Hello Friends,
"Saying goodbye is never an easy thing," sang Taylor Dane in her 80s love ballad ‘Love will lead you back’.
Personally I think she might have broken up with her favourite café when she penned that song.
I mean come on, screw singing about partners. It’s sad to say goodbye and all but one of the most satisfying relationships you have is with your favourite café.
When something goes wrong with this, life can take the espresso track to Sadville.
You never know real pain until you leave someone with a caffeine addiction – not sure where you are going to score next and/or if it will be any good.
When faced with this situation some believe in abstinence and detox.
Before the break up you decide:
I’m going to detox. Why? Coffee is bad, I need to be cleansed and it makes me hyper.
The real reason though is that maybe the coffee has been bad for a while. Subconsciously you won’t have noticed how bad it has really got. You’ll just be one of those people who will be happy in a coffeeless relationship.
But let’s face it, you normally only feel like going on detox when you are in a boring relationship (with yourself or someone else).
When it’s good there is no way you think you want to give it up
The coffee was crap and it had been crap for a while.

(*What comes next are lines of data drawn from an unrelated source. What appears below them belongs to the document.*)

(** X8: [apply_price_adjustment] never raises and succeeds exactly when the
    order is in the database and the adjustment is not above its total; an
    adjustment equal to the total and a NaN adjustment both pass. On success
    the new effective total is the total less the adjustment. *)
Theorem adjustment_succeeds_iff_within_total order_id adjustment reason
    approved_by w :
  ∃ result w',
    PaymentService.apply_price_adjustment order_id adjustment reason
      approved_by w
    = (Ok result, w')
    ∧ (truth (dict_get result "success") = true
       ↔ ∃ order, _ORDERS w !! order_id = Some order
                  ∧ PrimFloat.ltb (Order.order_total order) adjustment = false)
    ∧ (∀ order, _ORDERS w !! order_id = Some order →
       (adjustment = Order.order_total order ∨ adjustment = nan →
        truth (dict_get result "success") = true)
       ∧ (truth (dict_get result "success") = true →
          dict_get result "new_effective_total"
          = VFloat (Order.order_total order - adjustment)%float
          ∧ dict_get result "adjustment_amount" = VFloat adjustment)
       ∧ (truth (dict_get result "success") = false →
          dict_get_str result "error"
          = Some ("Adjustment $" +:+ fmt_2f adjustment
                    +:+ " exceeds order total $"
                    +:+ fmt_2f (Order.order_total order))))
    ∧ _ORDERS w' = _ORDERS w.
Proof.
  payment_exec.
  destruct (_ORDERS w !! order_id) as [order|] eqn:E; py_exec.
  - destruct (PrimFloat.ltb (Order.order_total order) adjustment) eqn:Hlt;
      py_exec; eexists _, _; (split; [reflexivity|]); cbn.
    + split; [split; [done|]|].
      { intros (o & [= <-] & Ho). congruence. }
      split; [|done]. intros o [= <-]. split; [|done].
      intros [->| ->].
      * by rewrite ltb_irrefl in Hlt.
      * by rewrite ltb_nan_r in Hlt.
    + split; [split; [by exists order|done]|].
      split; [|done]. by intros o [= <-].
  - eexists _, _. split; [reflexivity|]. cbn.
    split; [split; [done|by intros (? & ? & ?)]|]. done.
Qed.

(** ** graph.py: the nodes *)

(** What [perform_action] does for any request, amount and approver. *)
Lemma perform_action_spec request amount approved_by w :
  ∃ result w',
    perform_action request amount approved_by w = (Ok result, w')
    ∧ payment_calls w'
      = payment_calls w ++ [expected_call request amount approved_by]
    ∧ same_data w w'
    ∧ (truth (dict_get result "success") = true
       ↔ ∃ order,
           _ORDERS w !! Order.order_id (ExceptionRequest.order request)
           = Some order
           ∧ (ExceptionRequest.exception_type request
              = ExceptionType.PRICE_ADJUSTMENT →
              PrimFloat.ltb (Order.order_total order) amount = false))
    ∧ ∃ text,
        dict_get_str result
          (if truth (dict_get result "success") then "message" else "error")
        = Some text.
Proof.
  unfold perform_action, expected_call.
  destruct (ExceptionRequest.exception_type request) eqn:Hty;
    payment_exec;
    destruct (_ORDERS w !! _) as [order|] eqn:E; py_exec;
    try (destruct (PrimFloat.ltb (Order.order_total order) amount) eqn:Hlt;
         py_exec);
    eexists _, _; (split; [reflexivity|]); cbn;
    (split; [reflexivity|]); (split; [done|]);
    (split; [|by eexists]);
    first
      [ by split; [intros _; exists order|]
      | split; [done|]; intros (o & Ho & Hle);
        first [done | injection Ho as <-; specialize (Hle eq_refl);
                      congruence] ].
Qed.

Lemma execute_node_spec st w amount :
  (∀ v, py_or_else (AgentState.final_amount st)
          (let* decision := AgentState.decision_attr st "recommended_amount" in
           ret (AgentDecision.recommended_amount decision)) v
        = (Ok amount, v)) →
  ∃ result extra w',
    execute_node st w
    = (Ok (if truth (dict_get result "success")
           then mkUpdate (Some RequestStatus.COMPLETED) None None
                  (Some amount) (Some (dict_get_str result "message"))
                  (Some (AgentState.processing_log st ++ extra))
           else mkUpdate (Some RequestStatus.FAILED) None None None
                  (Some (dict_get_str result "error"))
                  (Some (AgentState.processing_log st ++ extra))), w')
    ∧ payment_calls w'
      = payment_calls w
        ++ [expected_call (AgentState.request st) amount
              (HumanReview.reviewer_id <$> AgentState.human_review st)]
    ∧ same_data w w'
    ∧ (truth (dict_get result "success") = true
       ↔ ∃ order,
           _ORDERS w
           !! Order.order_id (ExceptionRequest.order (AgentState.request st))
           = Some order
           ∧ (ExceptionRequest.exception_type (AgentState.request st)
              = ExceptionType.PRICE_ADJUSTMENT →
              PrimFloat.ltb (Order.order_total order) amount = false))
    ∧ ∃ text,
        dict_get_str result
          (if truth (dict_get result "success") then "message" else "error")
        = Some text.
Proof.
  intros Hamt. unfold execute_node.
  rewrite (bind_Ok _ _ w _ _ (Hamt w)).
  py_exec.
  match goal with
  | |- context [bind (perform_action ?r ?a ?b) ?k ?v] =>
      destruct (perform_action_spec r a b v)
        as (result & w1 & E & Hc & Hsame & Hiff & Htext);
      rewrite (bind_Ok _ k v _ _ E)
  end.
  exists result.
  unfold log_result.
  destruct (truth (dict_get result "success")) eqn:Hs; py_exec;
    (eexists _, _; split;
     [rewrite <- !app_assoc; reflexivity|]); cbn;
    rewrite ?Hc; cbn;
    (split; [by destruct (AgentState.human_review st)|]);
    (split; [exact Hsame|]);
    (split; [exact Hiff|exact Htext]).
Qed.

(** X9: [execute_node] on a state with a decision attached. It makes exactly
    one call to the payment service: the one of the request's exception type,
    on the request's order, with the settled amount ([final_amount], or the
    recommended amount when that is absent or zero), the request's reason and
    the reviewer's id when a review is attached. The status becomes
    [COMPLETED] exactly when the order is in the database and, for a price
    adjustment, the amount is not above its total; otherwise it becomes
    [FAILED]. The result message is a text in both cases, and the final
    amount is written on success only. *)
Theorem execute_calls_payment_service_once st w d :
  AgentState.decision st = Some d →
  let amount :=
    py_or (AgentState.final_amount st) (AgentDecision.recommended_amount d) in
  ∃ u w',
    execute_node st w = (Ok u, w')
    ∧ payment_calls w'
      = payment_calls w
        ++ [expected_call (AgentState.request st) amount
              (HumanReview.reviewer_id <$> AgentState.human_review st)]
    ∧ (upd_status u = Some RequestStatus.COMPLETED
       ∨ upd_status u = Some RequestStatus.FAILED)
    ∧ (upd_status u = Some RequestStatus.COMPLETED
       ↔ ∃ order,
           _ORDERS w
           !! Order.order_id (ExceptionRequest.order (AgentState.request st))
           = Some order
           ∧ (ExceptionRequest.exception_type (AgentState.request st)
              = ExceptionType.PRICE_ADJUSTMENT →
              PrimFloat.ltb (Order.order_total order) amount = false))
    ∧ (∃ text, upd_result_message u = Some (Some text))
    ∧ upd_final_amount u
      = (if bool_decide (upd_status u = Some RequestStatus.COMPLETED)
         then Some amount else None)
    ∧ upd_decision u = None ∧ upd_human_review u = None.
Proof.
  intros Hd amount.
  destruct (execute_node_spec st w amount
              (λ v, py_or_else_recommended _ st d v Hd))
    as (result & extra & w' & E & Hc & _ & Hiff & text & Htext).
  eexists _, w'. split; [exact E|]. split; [exact Hc|].
  destruct (truth (dict_get result "success")) eqn:Hs; cbn.
  - split; [by left|]. split; [by rewrite <- Hiff|].
    split; [exists text; by rewrite Htext|]. done.
  - split; [by right|]. split.
    + split; [done|]. intros H. apply Hiff in H. done.
    + split; [exists text; by rewrite Htext|]. done.
Qed.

In a case of café’s imitating long term relationships often your local has the same advantages and disadvantages.
The barista thinks just because they remember your name that you will be satisfied.
At first you love this, however as time goes on you can’t suppress your roving eye or the thought that you want someone who screams out the right name and hits the spot.
Then their pace slows down as the ‘intimacy’ grows. You think, "I’m not comfortable with this level of comfort. I find how comfortable you are extremely uncomfortable".
Yet still you wait because you have had some wonderful moments, even though the day is so much longer than a moment, my friends.
The impatience continues but you stifle it until they start slipping up. You are forced to wait. I’m too young to wait, I want it good on a daily basis.
Then you start to think "I know I’m close to you but we are not getting on".
"I’m not paying you to be unsatisfied. I want a service that serves me!"
There is a saying "familiarity breeds contempt". It’s often used in relationship articles.
I’ve always found this a hard thing to understand. Of course you are familiar with someone you are in a long term relationship with. This is part of their charm.
Again I think this was penned by someone in a tumultuous relationship with their café.
In one way it’s good to know them, in another you are still paying, you need your toast etc.
When it becomes so familiar that they get moody with you or they forget you don’t even eat toast and you can’t say anything because it kind of feels like you are part of the family and you don’t want a fight then things are coming to a head.
So there you sit hungover and hungry, looking at other people getting action before you while they mouth, "Sorry, gorgeous be with you in five".
"Things get weird, then you’re like do I say something," said my friend, a recent cafe divorcee (relationship status: four years).
"After a while I just got sick of being expected to wait because I was a local, I got sick of paying to be unsatisfied."
"You can’t blame anyone that the usual runs out of flavour," added another friend.
But you can decide to order elsewhere.
I am always amazed how you can eat the same thing every day for almost 18 months and then one day just decide you want to spit it out.
Nothing is wrong but maybe nothing was ever that right.
Can you turn up and say, "I’m confused"?
When it comes to dumping a café things are also harder because it’s best to just leave.
Yet any dumping that is dealt with a "let’s just never speak again" clause is karmacally locked in the twist.
What you make up for in ease (avoiding the talk) you get back in awkwardness (of not talking about it).
What are you meant to say? "I’m moving on" when clearly you have.
Can you start going somewhere two doors up?
What do you do when they see you walking past with a bigger cup in your hand?
You can’t hug a café. You can’t scream, "It’s not me, it’s you!"
When it comes to cafes some may say that Tootstar is on the rebound. I would say this could be true but in this period I have had the best coffee of my life.
It is also this period that you realise amazing coffee doesn’t mean you are comfortable with it yet and you could also face the terrible conundrum of meeting something extraordinary too soon.
You never think when something ends that you could meet something mind-blowing within a few weeks.
But you can.
I have known of my new café for years. One day I just popped in and my word I wondered why I had ever been anywhere else.
It was that kind of knowingness. I could see all the other cafes and why they were great but this was just more me than anywhere else.
However, I can’t bring myself to eat in it yet. It’s like I go, do the deed (order a large flat white) and scream "I’ll call you" to the barista before bolting out the door with my takeaway.
Every day for the last few weeks he has said,
"See you soon," as I walked out the door.
God damn it, I know you will!
I guess for me it’s the fact that I know once I sit down I will stay and there is so many memories of the last place that I need a while to process.
When I order I want the new menu to get my full attention.